As much as I would love to occupy my usual stool all day and onto the evening at the corner of the walnut plank bar top, I have some ambitions for my Saturday, including a few hours of work at the offices. As friends and acquaintances touch base and catch up with me, my will to pass time anywhere else wanes. The scent of maple burning in the clay oven of Forno de Pizza has a sedative effect upon me, an ancient incense that evokes the long houses of Native Americans where scores of men, women and children, four or more generations, lived in harmony. I split my second Coffee Brown with a buddy just to strengthen my resolve to leave this kiva and enjoy sunshine shining on my windshield as I drive by Lake Muskegon. I'm facing the same sweet dilemma of the Lotus Eaters of Greek mythology. The Lotus Eaters didn't get away and, so far, neither have I.

So I'm at the bottom of my second round of Coffee Brown and I turn to wondering.

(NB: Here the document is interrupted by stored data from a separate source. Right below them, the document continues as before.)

(** What [settle] and its callers make of a call: which call it is, whether it is
    deferred, and what it opened stay. *)
Definition carried (p p' : callState) : Prop := c_call p' = c_call p /\ c_deferred p' = c_deferred p.

Lemma owes_ended id p : c_ended p = true -> owes id p = 0.
Proof. intros Hp. unfold owes. by rewrite Hp, andb_false_r. Qed.
Lemma owes_open id p : c_ended p = false -> owes id p = if bool_decide (callID (c_call p) = id) then 1 else 0.
Proof. intros Hp. unfold owes. by rewrite Hp, andb_true_r. Qed.

Lemma isCancellation_run e (s : St W) : exists b h, isCancellation e s = (Ok b, s <| sh := h |>).
Proof.
  unfold isCancellation, ctxDone, bind, ask, ret. destruct (ctxErr env (sh s)) as [d h]. by eexists _, h.
Qed.

Lemma finish_transcript p s : transcript (run_ (finish p s).2) = transcript (run_ s).
Proof. unfold finish, bind, errOf, emit, ret. by destruct (send env _ _) as [[e|] h]. Qed.

Lemma settleEnd_run p (s : St W) :
  c_ended p = false ->
  exists p' err s', (let! cut := isCancellation (c_err p) in finish (p <| c_cut ::= orb cut |>)) s = (Ok (p', err), s') /\
    carried p p' /\ c_settled p' = c_settled p /\ c_ended p' = true /\
    (forall id, open_ id (log s') = open_ id (log s) - owes id p + owes id p') /\
    transcript (run_ s') = transcript (run_ s).
Proof.
  intros Hp. unfold bind at 1. destruct (isCancellation_run (c_err p) s) as (b & h & ->).
  set (q := p <| c_cut ::= orb b |>). pose proof (finish_transcript q (s <| sh := h |>)) as Ht.
  destruct (finish_run q (s <| sh := h |>)) as (err & s' & E & Ho). rewrite E in Ht |- *.
  exists (ended_ q), err, s'. split_and!; try done. intros id. rewrite Ho, (owes_ended id (ended_ q)) by done.
  rewrite (owes_open id p Hp). change (c_call q) with (c_call p). upd. lia.
Qed.
(** What [collect] returns, and leaves. *)
Definition collected (b : batch) (t : Transcript) (r : res (list Result * list callRef) * St W) : Prop :=
  match r with
  | (Ok (results, deferred), s') =>
      results = map c_result b /\ deferred = deferredCalls b /\
      exists outs ns, transcript (run_ s') = t ++ outs ++ ns /\ Forall2 answersCall (undeferred b) outs /\
        match deferred with [] => notes (run_ s') = [] | _ => ns = [] end
  | _ => True
  end.

Lemma collect_run b (s : St W) : collected b (transcript (run_ s)) (collect b s).
Proof.
  unfold collect. destruct (batchOutputs_run b s) as (outs & h & E & Hf). rewrite (bind_ok _ _ _ _ _ E).
  assert (Forall (fun i => isNil i = false) outs) as Hn.
  { clear E. induction Hf as [|p i l l' [a ->] _ IH]; by constructor. }
  assert (forall s1 (k : M W (list Result * list callRef)) (m : M W unit), keeps sameTranscript m ->
    transcript (run_ s1) = transcript (run_ s) ->
    (forall s2, transcript (run_ s2) = transcript (run_ s) -> collected b (transcript (run_ s)) (k s2)) ->
    collected b (transcript (run_ s)) ((m ;; k) s1)) as Hstep.
  { intros s1 k m Hm Ht Hk. apply same_bind; try done. intros u s2 Ht2. apply Hk. congruence. }
  apply Hstep; [apply same_holdBatch|done|]. intros s1 H1'. apply Hstep; [apply same_holdStrays|done|]. intros s2 H2'.
  apply Hstep; [apply same_notesHeld|done|]. intros s3 H3'. clear Hstep.
  unfold bind at 1. destruct (appendItems (map Plain outs) InputTool s3) as [[[]|e| |] s4] eqn:E4; try done.
  destruct (appendItems_ok _ _ _ _ Hn E4) as [Ht4 _]. rewrite H3' in Ht4.
  unfold bind. destruct (deferredCalls b) as [|c cs] eqn:Ed.
  - unfold flushNotes, bind, get.
    destruct (flushLoop_run (length (notes (run_ s4))) s4 (le_n _)) as (res & s5 & k & -> & _ & Ht5 & [[-> Hn5]|[e ->]]); [|done].
    cbn. rewrite Ed. split_and!; try done. eexists outs, _. rewrite Ht5, Ht4, <- app_assoc. by split.
  - cbn. rewrite Ed. split_and!; try done. exists outs, []. by rewrite app_nil_r.
Qed.

(** ** A turn's batch *)

(** The results, the deferred calls and the outputs of a batch of the calls [cs]. *)
Definition batchResult (n : string -> Z) (cs : list callRef) (t : Transcript)
    (r : res (list Result * list callRef) * St W) : Prop :=
  match r with
  | (Ok (results, deferred), s') =>
      (forall id, open_ id (log s') = n id) /\
      exists b outs ns, map c_call b = cs /\ results = map c_result b /\ deferred = deferredCalls b /\
        transcript (run_ s') = t ++ outs ++ ns /\ Forall2 answersCall (undeferred b) outs /\
        match deferred with [] => notes (run_ s') = [] | _ => ns = [] end
  | (Err _, s') => forall id, open_ id (log s') = n id
  | _ => True
  end.

Lemma execute_collect cs b n t (s : St W) :
  contract (env := env) -> Forall ready b -> map c_call b = cs -> (forall id, open_ id (log s) = n id + owed id b) ->
  transcript (run_ s) = t -> batchResult n cs t ((let! b := execute b in collect b) s).
Proof.
  intros Hd Hr Hc Ho Ht. pose proof (execute_run b n t s Hd Hr Ho Ht) as He. unfold bind.
  destruct (execute b s) as [[b'|e| |] s1]; try done. destruct He as (Hc1 & _ & Ho1 & Ht1).
  pose proof (collect_run b' s1) as Hcol. rewrite Ht1 in Hcol.
  assert (obeys (keeping sameOpen) (collect b')) as Hk by walk. specialize (Hk s1).
  destruct (collect b' s1) as [[[results deferred]|e| |] s2]; try done; cbn in Hk |- *.
  - destruct Hcol as (-> & -> & outs & ns & Ht2 & Hf & Hn). split; [intros id; by rewrite Hk|].
    exists b', outs, ns. split_and!; try done. congruence.
  - intros id. by rewrite Hk.
Qed.

(** The calls prepared, then run unless the context is done. *)
Lemma prepared_batch cs n t (m : M W batch) (s : St W) :
  contract (env := env) -> prepared n t cs (m s) ->
  batchResult n cs t ((let! b := m in let! done := ctxDone in
    match done with
    | Some (_, cause) => abortBatch (map Some b) cause
    | None => let! b := execute b in collect b
    end) s).
Proof.
  intros Hd Hp. unfold bind at 1. destruct (m s) as [[b|e| |] s1]; try done. destruct Hp as (Hr & Hc & Ho & Ht).
  destruct (tells_ctxDone s1) as (d & s2 & E2 & Ho2 & Ht2 & _). rewrite (bind_ok _ _ _ _ _ E2).
  assert (forall id, open_ id (log s2) = n id + owed id b) as Ho' by (intros id; by rewrite Ho2).
  destruct d as [[e cause]|].
  - pose proof (abortBatch_cuts (A := list Result * list callRef) (map Some b) cause n s2) as Hcut.
    rewrite someOf_all in Hcut. specialize (Hcut Ho'). by destruct (abortBatch _ cause s2) as [[]].
  - apply execute_collect; try done. congruence.
Qed.

Lemma toolContext_open : obeys (keeping (W := W) sameOpen) toolContext.
Proof. walk. Qed.
Lemma toolContext_same : keeps (W := W) sameTranscript toolContext.
Proof. unfold toolContext. keeps. apply same_applyQuarantine. Qed.

(** A step that begins and ends no call and leaves the transcript, before a batch. *)
Lemma batchResult_after {A} n cs t (m : M W A) k (s : St W) :
  obeys (keeping sameOpen) m -> keeps sameTranscript m -> (forall id, open_ id (log s) = n id) -> transcript (run_ s) = t ->
  (forall a s', (forall id, open_ id (log s') = n id) -> transcript (run_ s') = t -> batchResult n cs t (k a s')) ->
  batchResult n cs t ((let! a := m in k a) s).
Proof.
  intros Hm Ht Ho Hs Hk. specialize (Hm s). specialize (Ht s). unfold bind.
  destruct (m s) as [[a|e| |] s']; try done; cbn in Hm, Ht.
  - apply Hk; [intros id; by rewrite Hm|]. unfold sameTranscript in Ht. congruence.
  - cbn. intros id. by rewrite Hm.
Qed.

Lemma preflightAll_prepared tools cs n (s : St W) :
  (forall id, open_ id (log s) = n id) -> prepared n (transcript (run_ s)) cs (preflightAll tools cs s).
Proof.
  intros Ho. unfold preflightAll.
  assert (prepared n (transcript (run_ s)) cs (preflightLoop tools cs [] cs s)) as Hpre.
  { apply (preflightLoop_prepared tools cs [] cs); [constructor|done|]. intros id. rewrite Ho, owed_nil. lia. }
  unfold bind at 1. destruct (preflightLoop tools cs [] cs s) as [[b|e| |] s1]; try done.
  destruct Hpre as (Hr & Hc & Ho1 & Ht).
  destruct (tells_ctxDone s1) as (d & s2 & E2 & Ho2 & Ht2 & _). rewrite (bind_ok _ _ _ _ _ E2).
  assert (forall id, open_ id (log s2) = n id + owed id b) as Ho' by (intros id; by rewrite Ho2).
  destruct d as [[e cause]|].
  - pose proof (abortBatch_cuts (A := batch) (map Some b) cause n s2) as Hcut.
    rewrite someOf_all in Hcut. specialize (Hcut Ho'). by destruct (abortBatch _ cause s2) as [[]].
  - cbn. split_and!; try done. congruence.
Qed.

(** Preflight admits nothing it should not. When it returns, it has a state for each
    call, in order, and the calls handed to the executor are those still owed a
    tool_end: none of them was blocked, deferred or refused, the tool of each is one the
    turn has, and its arguments are a JSON object; every other call has ended already. *)
Theorem preflight_admits tools cs (s : St W) :
  match preflightAll tools cs s with
  | (Ok b, _) =>
      map c_call b = cs /\
      forall i p, b !! i = Some p ->
        (i ∈ unsettled b 0 <-> c_ended p = false) /\
        (i ∈ unsettled b 0 ->
           c_blocked p = false /\ c_deferred p = false /\ c_err p = None /\ is_Some (c_tool p) /\
           validObject (c_args p) = true)
  | _ => True
  end.
Proof.
  pose proof (preflightAll_prepared tools cs _ s (fun id => eq_refl)) as Hp.
  destruct (preflightAll tools cs s) as [[b|e| |] s1]; try done. destruct Hp as (Hr & Hc & _ & _).
  split; [done|]. intros i p Hi. rewrite Forall_lookup in Hr. specialize (Hr i p Hi). unfold ready in Hr.
  assert (i ∈ unsettled b 0 <-> c_settled p = false) as Hu.
  { rewrite elem_of_unsettled, Nat.sub_0_r. split; [|intros; split; [lia|by exists p]].
    intros (_ & q & Hq & Hs). congruence. }
  rewrite Hu. destruct (c_settled p); [split; [split; congruence|done]|]. destruct Hr as (He & Hb & Hd & Ht & Ha & Hn).
  by split_and!.
Qed.

Lemma toolBatch_result tools cs n (s : St W) :
  contract (env := env) -> cs <> [] -> (forall id, open_ id (log s) = n id) ->
  batchResult n cs (transcript (run_ s)) (toolBatch tools cs s).
Proof.
  intros Hd Hne Ho. unfold toolBatch. destruct cs as [|c cs]; [done|]. set (all := c :: cs).
  apply batchResult_after; [apply toolContext_open|apply toolContext_same|done|done|]. intros _ s1 Ho1 Ht1.
  pose proof (preflightAll_prepared tools all n s1 Ho1) as Hp. rewrite Ht1 in Hp. unfold bind at 1.
  destruct (preflightAll tools all s1) as [[b|e| |] s2]; try done. destruct Hp as (Hr & Hc & Ho2 & Ht2).
  by apply execute_collect.
Qed.

Lemma approvedBatch_result aps n (s : St W) :
  contract (env := env) -> (forall id, open_ id (log s) = n id) ->
  batchResult n (map ap_call aps) (transcript (run_ s)) (approvedBatch aps s).
Proof.
  intros Hd Ho. unfold approvedBatch.
  apply batchResult_after; [walk|apply same_ask|done|done|]. intros tools s0 Ho0 Ht0.
  apply batchResult_after; [apply toolContext_open|apply toolContext_same|done|done|]. intros _ s1 Ho1 Ht1.
  apply (prepared_batch _ _ _ (approveLoop tools (map ap_call aps) [] aps)); [done|].
  apply (approveLoop_prepared tools (map ap_call aps) []); [constructor|done|]. intros id. rewrite Ho1, owed_nil. lia.
Qed.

What kind of beer is it? Bartender Chris has details by the barrel. Served up by nitrogen powering the tap, the foamy crema has finer bubbles to pop with flavor with those first tentative sips. It's based upon the standard brown ale known as Snoring Brown Basset Hound, coffee from Kenya added. The coffee has a slight fragrance that a guy has to thrust his nose, like a Basset Hound, into the mug to sense. Yet, it's there, subtle, like a perfume from an early Spring snowdrop. Nice when ones bartender turns out to be a poet and a bearded one at that. Coffee Brown is one of three barrel aged features today, Golden Strong at Five and Wild Rumpus at Seven, a beer line-up to compliment the band lineup.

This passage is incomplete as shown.